• PROBLEM REQUIREMENTS:
Go to the line in the entries below that holds "(** ** Without faults *)" and repeat exactly from there through the line that holds "Lemma try_handle_never l", inclusive.

• THE DATA:
::::

(* ===== verification/Failure.v ===== *)
(** * Calls that throw

    The calls the program makes to the engine can throw: the
    specification names a malformed boundary dataset at registration
    (section 7).  Neither the effect nor the handlers nor the clean-up
    catch anything (src/src/App.tsx, lines 236-263): a call that throws
    ends the function that made it, and an effect that throws returns no
    clean-up.  This file runs the same statements, in the same order, as
    commands that may throw, [throws] telling which calls do, and proves
    what a failure leaves behind: a handler that fails leaves the view as
    it was and the engine ready; an effect that fails after [init] leaves
    a chart that nothing will ever dispose of. *)

From S2P Require Import Prelude JsValue RegionIndex Options.
From S2P Require Import ChartSurface Controller ViewState Lifecycle.

Open Scope string_scope.
Open Scope list_scope.
Open Scope cmd_scope.

Section throwing.
Context `{!OptionMode, !SurfaceMode}.
Context (throws : call → bool).
Implicit Types (w : world) (p : page) (e : event) (name : string).

(** The call [c], whose effect on the engine is [op]: it throws, and
    nothing has happened, or it returns. *)
Definition attempt (c : call) (op : cmd world) : fcmd world :=
  λ w, if throws c then (w, Thrown) else (op w, Returned).

(** The handler of the chart's [click] event (lines 242-254). *)
Definition try_on_click (params_name : string) : fcmd world :=
  if known params_name then
    if bool_decide (params_name ≠ "江西省") then fskip
    else (attempt (CallRegisterMap params_name jxJson)
            (registerMap params_name jxJson) ;;;
          attempt (CallSetOption jxOption) (setOption jxOption))
  else (attempt (CallRegisterMap "china" chinaJson)
          (registerMap "china" chinaJson) ;;;
        attempt (CallSetOption chinaOption) (setOption chinaOption)).

(** The handler of the canvas's [click] event (lines 256-259). *)
Definition try_on_zr_click : fcmd world :=
  attempt (CallRegisterMap "china" chinaJson)
    (registerMap "china" chinaJson) ;;;
  attempt (CallSetOption chinaOption) (setOption chinaOption).

Definition try_handle (l : listener) (params_name : string) : fcmd world :=
  match l with
  | ClickListener => try_on_click params_name
  | ZrClickListener => try_on_zr_click
  end.

(** The listeners called one after the other: one that throws ends the
    delivery. *)
Fixpoint try_notify (ls : list listener) (arg : string) : fcmd world :=
  match ls with
  | [] => fskip
  | l :: ls' => (try_handle l arg ;;; try_notify ls' arg)
  end.

(** The delivery of a click. *)
Definition try_deliver (e : event) : fcmd world :=
  λ w,
    match myChart w with
    | None => (w, Returned)
    | Some c =>
        match e with
        | FeatureClick name =>
            try_notify (listeners "click" (chart_on c)) name w
        | BackgroundClick =>
            try_notify (listeners "click" (zr_on c)) "" w
        end
    end.

(** The function given to [useEffect] (lines 236-259). *)
Definition try_effect (echartsRef_current : bool) : fcmd world :=
  if echartsRef_current then
    attempt CallInit init ;;;
    attempt (CallRegisterMap "china" chinaJson)
      (registerMap "china" chinaJson) ;;;
    attempt (CallSetOption chinaOption) (setOption chinaOption) ;;;
    attempt (CallOn "click" ClickListener) (on "click" ClickListener) ;;;
    attempt (CallZrOn "click" ZrClickListener)
      (getZr_on "click" ZrClickListener)
  else fskip.

(** The clean-up (lines 260-263). *)
Definition try_cleanup : fcmd world :=
  attempt (CallOff "click") (off "click") ;;;
  attempt CallDispose dispose.

(** The run of the effect on the page: a clean-up is pending when the
    effect found the ref set and returned. *)
Definition try_run_effect : cmd page :=
  λ p,
    let r := try_effect (echartsRef p) (engine p) in
    Page (echartsRef p) (echartsRef p && bool_decide (r.2 = Returned)) r.1.

(** A render in which the calls of the effect may throw. *)
Definition try_render : cmd page :=
  attach_ref ;; run_cleanup ;; try_run_effect.

End throwing.

(** ** Without faults *)

Section no_fault.
Context `{!OptionMode, !SurfaceMode}.
Implicit Types (w : world) (e : event) (name : string).

(** No call throws. *)
Definition never : call → bool := λ _, false.

Lemma try_handle_never l name w :
  try_handle never l name w = (handle l name w, Returned).
Proof.
  destruct l; [|done]. unfold try_handle, try_on_click, handle, on_click.
  destruct (known name); [|done]. by case_bool_decide.
Qed.

Lemma try_notify_never ls name w :
  try_notify never ls name w = (notify handle ls name w, Returned).
Proof.
  revert w. induction ls as [|l ls IH]; intros w; [done|].
  cbn [try_notify]. by rewrite (fseq_returned _ _ _ _ (try_handle_never _ _ _)).
Qed.

Lemma try_deliver_never e w :
  try_deliver never e w = (deliver e w, Returned).
Proof.
  unfold try_deliver, deliver, dispatch.
  destruct (myChart w) as [c|]; [|done].
  destruct e; apply try_notify_never.
Qed.

End no_fault.

(** ** What a failure leaves *)

Section faults.
Context `{!OptionMode, !SurfaceMode}.
Context (throws : call → bool).
Implicit Types (w : world) (p : page) (e : event) (name : string).
Implicit Types (k : string) (d : dataset) (o : jsval).

(** The block [registerMap(k, d); setOption(o)] when its calls may
    throw. *)
Definition try_block k d o : fcmd world :=
  attempt throws (CallRegisterMap k d) (registerMap k d) ;;;
  attempt throws (CallSetOption o) (setOption o).

Lemma try_block_cases k d o w :
  try_block k d o w =
    if throws (CallRegisterMap k d) then (w, Thrown)
    else if throws (CallSetOption o) then (registerMap k d w, Thrown)
    else ((registerMap k d ;; setOption o) w, Returned).
Proof.
  unfold try_block, fseq, attempt.
  by destruct (throws (CallRegisterMap k d)), (throws (CallSetOption o)).
Qed.

Lemma listeners_single ev (l : listener) : listeners ev [(ev, l)] = [l].
Proof. unfold listeners. by rewrite filter_cons_True. Qed.

(** Every delivery is the block [action] gives, or nothing. *)
Lemma try_deliver_action w e :
  subscribed w →
  try_deliver throws e w =
    match action e with
    | Some (k, d, o) => try_block k d o w
    | None => (w, Returned)
    end.
Proof.
  intros [Hc Hz]. unfold try_deliver.
  destruct (myChart w) as [c|]; simplify_eq/=. rewrite Hc, Hz.
  destruct e as [name|]; rewrite listeners_single; cbn [action try_notify];
    rewrite fseq_fskip_r; [|done].
  unfold try_handle, try_on_click, action.
  destruct (known name); [|done].
  destruct (decide (name = "江西省")) as [->|]; [done|].
  by rewrite bool_decide_eq_true_2.
Qed.

(** The registration of a right dataset keeps the engine ready, and the
    chart as it is. *)
Lemma registerMap_ready w k d :
  boundaries !! k = Some d → ready w →
  ready (registerMap k d w) ∧ myChart (registerMap k d w) = myChart w.
Proof.
  intros Hk (Hs & Hv & [Hm Hc] & Hd). split; [|done].
  split_and!; [done..|split|].
  - by apply insert_subseteq_l.
  - cbn [registerMap maps].
    destruct (decide (k = "china")) as [->|]; [|by rewrite lookup_insert_ne].
    rewrite lookup_insert_eq. by rewrite <-Hk.
  - eapply Forall_impl; [exact Hd|]. intros k' Hk'. cbn [registerMap maps].
    rewrite lookup_insert_is_Some. destruct (decide (k = k')); auto.
Qed.

(** An effect in which a call after [init] throws has thrown, and has
    left a chart. *)
Lemma try_effect_thrown w :
  throws CallInit = false →
  Exists (λ c, throws c = true) (tail effect_calls) →
  (try_effect throws true w).2 = Thrown ∧
  is_Some (myChart (try_effect throws true w).1).
Proof.
  intros Hi Hex. unfold effect_calls in Hex. cbn [tail] in Hex.
  rewrite !Exists_cons, Exists_nil in Hex.
  unfold try_effect, fseq, attempt. rewrite Hi.
  repeat match goal with
         | |- context [throws ?c] => destruct (throws c) eqn:?
         end; try (split; [done | by eexists]).
  destruct Hex as [?|[?|[?|[?|[]]]]]; congruence.
Qed.

Lemma attach_cleanup_ref p : echartsRef (run_cleanup (attach_ref p)) = true.
Proof. unfold run_cleanup, attach_ref. simpl. by destruct (cleanup_pending p). Qed.

End faults.

(** ** Properties of the failures *)

Section failure_properties.
Context `{!OptionMode, !SurfaceMode}.
Implicit Types (w : world) (p : page) (e : event) (throws : call → bool).

(** Without faults the commands that may throw are the program: run
    with calls that never throw, the effect, the clean-up and the
    delivery of a click return, and leave the engine the program of
    [Controller] leaves. *)
Theorem no_fault_is_program (b : bool) e w :
  try_effect never b w = (effect b w, Returned) ∧
  try_cleanup never w = (cleanup w, Returned) ∧
  try_deliver never e w = (deliver e w, Returned).
Proof. split_and!; [by destruct b | done | apply try_deliver_never]. Qed.

(** C14: a click that fails changes no view.  Whatever calls throw, the
    delivery of a click to a ready engine leaves it ready, and when a
    call has thrown the chart is the one before the click: the view
    changes only with a [setOption] that returns.  This rests on the
    reading of [attempt], in which a call that throws leaves the engine
    as it was. *)
Theorem failed_click_keeps_chart throws w e :
  ready w →
  ready (try_deliver throws e w).1 ∧
  ((try_deliver throws e w).2 = Thrown →
   myChart (try_deliver throws e w).1 = myChart w).
Proof.
  intros Hw. rewrite try_deliver_action by apply Hw.
  destruct (action e) as [[[k d] o]|] eqn:He; [|done].
  apply action_sound in He as (Hk & Ho & Hr). rewrite try_block_cases.
  destruct (throws (CallRegisterMap k d)); [done|].
  destruct (throws (CallSetOption o)); cbn [fst snd].
  - destruct (registerMap_ready w k d Hk Hw). by split.
  - split; [by apply block_ready | done].
Qed.

(** C13: an effect that fails leaks the chart.  If a call of the effect
    after [init] throws, the effect returns no clean-up: the render
    leaves a chart with no clean-up pending, a state the page never
    reaches otherwise, and the removal of the component, which runs
    only pending clean-ups, leaves that chart in place. *)
Theorem effect_fault_leaks throws p :
  throws CallInit = false →
  Exists (λ c, throws c = true) (tail effect_calls) →
  let p' := try_render throws p in
  cleanup_pending p' = false ∧
  is_Some (myChart (engine p')) ∧
  ¬ page_ok p' ∧
  is_Some (myChart (engine (unmount p'))).
Proof.
  intros Hi Hex p'. subst p'. unfold try_render, seq, try_run_effect.
  rewrite attach_cleanup_ref.
  destruct (try_effect_thrown throws
              (engine (run_cleanup (attach_ref p))) Hi Hex) as [Ho Hc].
  destruct (try_effect throws true _) as [w' out]. simpl in Ho, Hc.
  subst out. split_and!; [done..| |done].
  intros [Hn _]. simpl in Hn. rewrite Hn in Hc. by destruct Hc.
Qed.

End failure_properties.

(** ** Witnesses *)

(** The application of [chinaOption] throws. *)
Definition setOption_china_throws : call → bool :=
  λ c, bool_decide (c = CallSetOption chinaOption).

Lemma failed_click_keeps_chart_witness :
  ready (try_deliver setOption_china_throws BackgroundClick
           (deliver (FeatureClick "江西省") mounted)).1.
Proof.
  refine (proj1 (failed_click_keeps_chart setOption_china_throws
                   (deliver (FeatureClick "江西省") mounted)
                   BackgroundClick _)).
  by_decide.
Defined.

Lemma effect_fault_leaks_witness :
  is_Some (myChart (engine (unmount
    (try_render setOption_china_throws unmounted)))).
Proof.
  refine (proj2 (proj2 (proj2 (effect_fault_leaks setOption_china_throws
                                 unmounted _ _))));
    [by_compute | by_decide].
Defined.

::::

• RESULT OF THE TASK:
(** ** Without faults *)

Section no_fault.
Context `{!OptionMode, !SurfaceMode}.
Implicit Types (w : world) (e : event) (name : string).

(** No call throws. *)
Definition never : call → bool := λ _, false.

Lemma try_handle_never l name w :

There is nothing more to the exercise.